Through the Paris Agreement decided on in 2015, nations of the world have pledged to reduce their greenhouse gas emissions by various means. The lack of growth in carbon dioxide emissions reported by the Global Carbon Project seem to tie in with those pledges. But, according to a recent report from the United Nations Environment Programme (UNEP), even if nations meet their promises, it will likely not be enough to limit warming from climate change to below 2 degrees Celsius – a major international target. UNEP released this report just before the start of the 22nd Conference of the Parties (COP22) of the UN Framework Convention on Climate Change (UNFCCC), which decides on international climate policy. The conference is being held in Marrakech, Morocco.

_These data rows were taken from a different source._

(* ===== verification/Varint.v ===== *)
(** The variable-length integer codec: class [VarintCodec] of
    [src/include/encode/codec/varint_codec.h] and the interface [Codec] of
    [codec.h].

    An integer is 1 to 5 bytes of seven bits, the least significant first; a
    set top bit announces another byte. A list is coded by the differences of
    its elements ([is_delta_]) or by the elements. The decoders are given over
    a reader [rd] of the byte at a position: an array for [Decode], an array of
    pointers into a memory for the "undirect" variants and [Find]. *)
From S2P Require Import Prelude.
From stdpp Require Import options.
Local Open Scope Z_scope.
Set Default Proof Using "Type*".

(** [Codec::FindRes]. *)
Inductive FindRes := EXIST | LESS_THAN_MIN | GRATER_THAN_MAX | NOT_EXIST.

Definition FindRes_val (r : FindRes) : Z :=
  match r with EXIST => 0 | LESS_THAN_MIN => 2 | GRATER_THAN_MAX => 4 | NOT_EXIST => 15 end.

#[export] Instance FindRes_eq_dec : EqDecision FindRes.
Proof. solve_decision. Defined.

(** [DeltaInfo]. *)
Record DeltaInfo := { delta_bits : Z; val_bits : Z; total_bits : Z }.

Definition mask_7_zero : Z := 128.
Definition bound : list Z := [2 ^ 7; 2 ^ 14; 2 ^ 21; 2 ^ 28].

(** The bytes [EncodeArray] writes for one value, branch by branch. *)
Definition VarintCodec_bytes (val : Z) : list Z :=
  let low := Z.lor (Z.land val 0x7F) mask_7_zero in
  let mid n := Z.lor (Z.land (Z.shiftr val n) 0x7F) mask_7_zero in
  if val <? 2 ^ 7 then [Z.land val 0x7F]
  else if val <? 2 ^ 14 then [low; u8 (Z.shiftr val 7)]
  else if val <? 2 ^ 21 then [low; mid 7; u8 (Z.shiftr val 14)]
  else if val <? 2 ^ 28 then [low; mid 7; mid 14; u8 (Z.shiftr val 21)]
  else [low; mid 7; mid 14; mid 21; u8 (Z.shiftr val 28)].

(** [GetOneEncodeLength]. *)
Definition VarintCodec_GetOneEncodeLength (integer : Z) : Z :=
  if integer <? 2 ^ 7 then 1 else if integer <? 2 ^ 14 then 2
  else if integer <? 2 ^ 21 then 3 else if integer <? 2 ^ 28 then 4 else 5.

Section VarintCodec.
Context (is_delta_ : bool).

(** The values that are coded: differences modulo 2^32, or the elements. *)
Fixpoint VarintCodec_vals (prev : Z) (in_ : list Z) : list Z :=
  match in_ with
  | [] => []
  | x :: in_' => (if is_delta_ then u32 (x - prev) else x) ::
                 VarintCodec_vals (if is_delta_ then x else prev) in_'
  end.

(** [EncodeArray]: the bytes written to [out], whose number is
    [out_bytes_length]. *)
Definition VarintCodec_EncodeArray (in_ : list Z) : list Z :=
  concat (map VarintCodec_bytes (VarintCodec_vals 0 in_)).

(** [EncodeUnDirectArray]: the same bytes, each stored through the next pointer
    of [out]; the pointer left in [out] is the number of bytes. *)
Definition VarintCodec_EncodeUnDirectArray (in_ : list Z) (mem out : list Z)
  : option (list Z * Z) :=
  foldM (fun b '(mem, k) => p ← zget out k; mem ← zset mem p b; Some (mem, k + 1))
        (VarintCodec_EncodeArray in_) (mem, 0).

(** [GetEncodeLength]. *)
Definition VarintCodec_GetEncodeLength (in_ : list Z) : Z :=
  foldr (fun v size => VarintCodec_GetOneEncodeLength v + size) 0 (VarintCodec_vals 0 in_).

(** [ParseEncode]: per element, the lengths of its difference, of itself, and
    the total so far. *)
Fixpoint ParseEncode_loop (first : bool) (pre size : Z) (in_ : list Z) : list DeltaInfo :=
  match in_ with
  | [] => []
  | x :: in_' =>
      let val := if is_delta_ then u32 (x - pre) else x in
      let bits := VarintCodec_GetOneEncodeLength val in
      let size := size + bits in
      {| delta_bits := if first then 0 else bits;
         val_bits := VarintCodec_GetOneEncodeLength x; total_bits := size |}
      :: ParseEncode_loop false (if is_delta_ then x else pre) size in_'
  end.

Definition VarintCodec_ParseEncode (in_ : list Z) : list DeltaInfo := ParseEncode_loop true 0 0 in_.

Section decoding.
Context (rd : Z -> option Z).

(** One value read without a check of the end: the unrolled body. Returns the
    value and the position after it. *)
Definition VarintCodec_read5 (pos : Z) : option (Z * Z) :=
  c ← rd pos;
  let v := Z.land c 0x7F in
  if c <? 128 then Some (v, pos + 1) else
  c ← rd (pos + 1);
  let v := Z.lor v (Z.shiftl (Z.land c 0x7F) 7) in
  if c <? 128 then Some (v, pos + 2) else
  c ← rd (pos + 2);
  let v := Z.lor v (Z.shiftl (Z.land c 0x7F) 14) in
  if c <? 128 then Some (v, pos + 3) else
  c ← rd (pos + 3);
  let v := Z.lor v (Z.shiftl (Z.land c 0x7F) 21) in
  if c <? 128 then Some (v, pos + 4) else
  c ← rd (pos + 4);
  Some (Z.lor v (Z.shiftl (Z.land c 0x0F) 28), pos + 5).

(** [(c & 127) << shift]: an [int] shift, undefined when the result does not
    fit. *)
Definition VarintCodec_shift (c shift : Z) : option Z :=
  let x := Z.shiftl (Z.land c 127) shift in
  _ ← guardb ((shift <? 32) && (x <? 2 ^ 32)); Some x.

(** [while (endbyte > inbyte + 5)]: every turn reads a byte at least, so more
    turns than bytes are enough. Returns the position and [prev]. *)
Fixpoint Decode_fast (fuel : nat) (pos endbyte prev : Z) (out : list Z) : option (Z * Z * list Z) :=
  if pos + 5 <? endbyte then
    match fuel with
    | O => None
    | S fuel' =>
        r ← VarintCodec_read5 pos;
        let '(v, pos) := r in
        if is_delta_
        then let prev := u32 (v + prev) in Decode_fast fuel' pos endbyte prev (out ++ [prev])
        else Decode_fast fuel' pos endbyte prev (out ++ [v])
    end
  else Some (pos, prev, out).

(** The inner loop on the last bytes: one value, read up to the end at most. It
    is [None] when the bytes end before the value does. *)
Fixpoint VarintCodec_read_tail (fuel : nat) (pos endbyte v shift : Z) : option (option Z * Z) :=
  if pos <? endbyte then
    match fuel with
    | O => None
    | S fuel' =>
        c ← rd pos;
        s ← VarintCodec_shift c shift;
        let v := u32 (v + s) in
        if c <? 128 then Some (Some v, pos + 1)
        else VarintCodec_read_tail fuel' (pos + 1) endbyte v (shift + 7)
    end
  else Some (None, pos).

Fixpoint Decode_tail (fuel : nat) (pos endbyte prev : Z) (out : list Z) : option (list Z) :=
  if pos <? endbyte then
    match fuel with
    | O => None
    | S fuel' =>
        r ← VarintCodec_read_tail (S (Z.to_nat (endbyte - pos))) pos endbyte 0 0;
        match r with
        | (Some v, pos) =>
            if is_delta_
            then let prev := u32 (v + prev) in Decode_tail fuel' pos endbyte prev (out ++ [prev])
            else Decode_tail fuel' pos endbyte prev (out ++ [v])
        | (None, pos) => Decode_tail fuel' pos endbyte prev out
        end
    end
  else Some out.

Definition VarintCodec_decode (in_bytes_length : Z) : option (list Z) :=
  let fuel := S (Z.to_nat in_bytes_length) in
  r ← Decode_fast fuel 0 in_bytes_length 0 [];
  let '(pos, prev, out) := r in
  Decode_tail fuel pos in_bytes_length prev out.

(** The loops of [Find]; [inr] continues with the position and [prev]. *)
Fixpoint Find_fast (fuel : nat) (pos endbyte prev element : Z) : option (FindRes * Z + Z * Z) :=
  if pos + 5 <? endbyte then
    match fuel with
    | O => None
    | S fuel' =>
        r ← VarintCodec_read5 pos;
        let '(v, pos) := r in
        if is_delta_ then
          let prev := u32 (v + prev) in
          if element =? prev then Some (inl (EXIST, pos))
          else if element <? prev then Some (inl (NOT_EXIST, pos))
          else Find_fast fuel' pos endbyte prev element
        else
          if element =? v then Some (inl (EXIST, pos))
          else if element <? v then Some (inl (NOT_EXIST, pos))
          else Find_fast fuel' pos endbyte prev element
    end
  else Some (inr (pos, prev)).

Fixpoint Find_tail (fuel : nat) (pos endbyte prev element : Z) : option (FindRes * Z) :=
  if pos <? endbyte then
    match fuel with
    | O => None
    | S fuel' =>
        r ← VarintCodec_read_tail (S (Z.to_nat (endbyte - pos))) pos endbyte 0 0;
        match r with
        | (Some v, pos) =>
            let prev := if is_delta_ then u32 (v + prev) else prev in
            if element =? (if is_delta_ then prev else v) then Some (EXIST, pos)
            else if element <? v then Some (NOT_EXIST, pos)
            else Find_tail fuel' pos endbyte prev element
        | (None, pos) => Find_tail fuel' pos endbyte prev element
        end
    end
  else Some (if prev <? element then GRATER_THAN_MAX else NOT_EXIST, pos).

Le Quéré, who is also a member of the Future Earth Science Committee, said: “If climate negotiators in Marrakech can build momentum for further cuts in emissions, we could be making a serious start to addressing climate change.”

The Global Carbon Budget analysis also shows that, in spite of a lack of growth in emissions, carbon dioxide built up in the atmosphere at record levels in 2015, and may have done so again in 2016. That is due to poor uptake of carbon dioxide by the world’s carbon “sinks,” such as the planet’s oceans and forests.

“Part of the CO2 emissions are absorbed by the ocean and by trees. With temperatures soaring in 2015 and 2016, less CO2 was absorbed by trees because of the hot and dry conditions related to the El Niño event,” Le Quéré said. “Atmospheric CO2 levels have exceeded 400 parts per million [ppm] and will continue to rise and cause the planet to warm until emissions are cut down to near zero.”

The Global Carbon Project’s estimation of global carbon dioxide emissions and their fate in the atmosphere, land and ocean is a major effort by the research community to bring together measurements, statistics on human activities, with analysis of model results.

Le Quéré stressed the need for reporting, such as the Global Carbon Budget, to inform decisions and actions on how to respond to climate change.

Glen Peters of the Center for International Climate and Environmental Research in Norway, who co-authored the analysis, said: “Emissions growth in the next few years will depend on whether energy and climate policies can lock in the new trends, and importantly, raise the ambition of emission pledges to be more consistent with the temperature goals of the Paris Agreement.”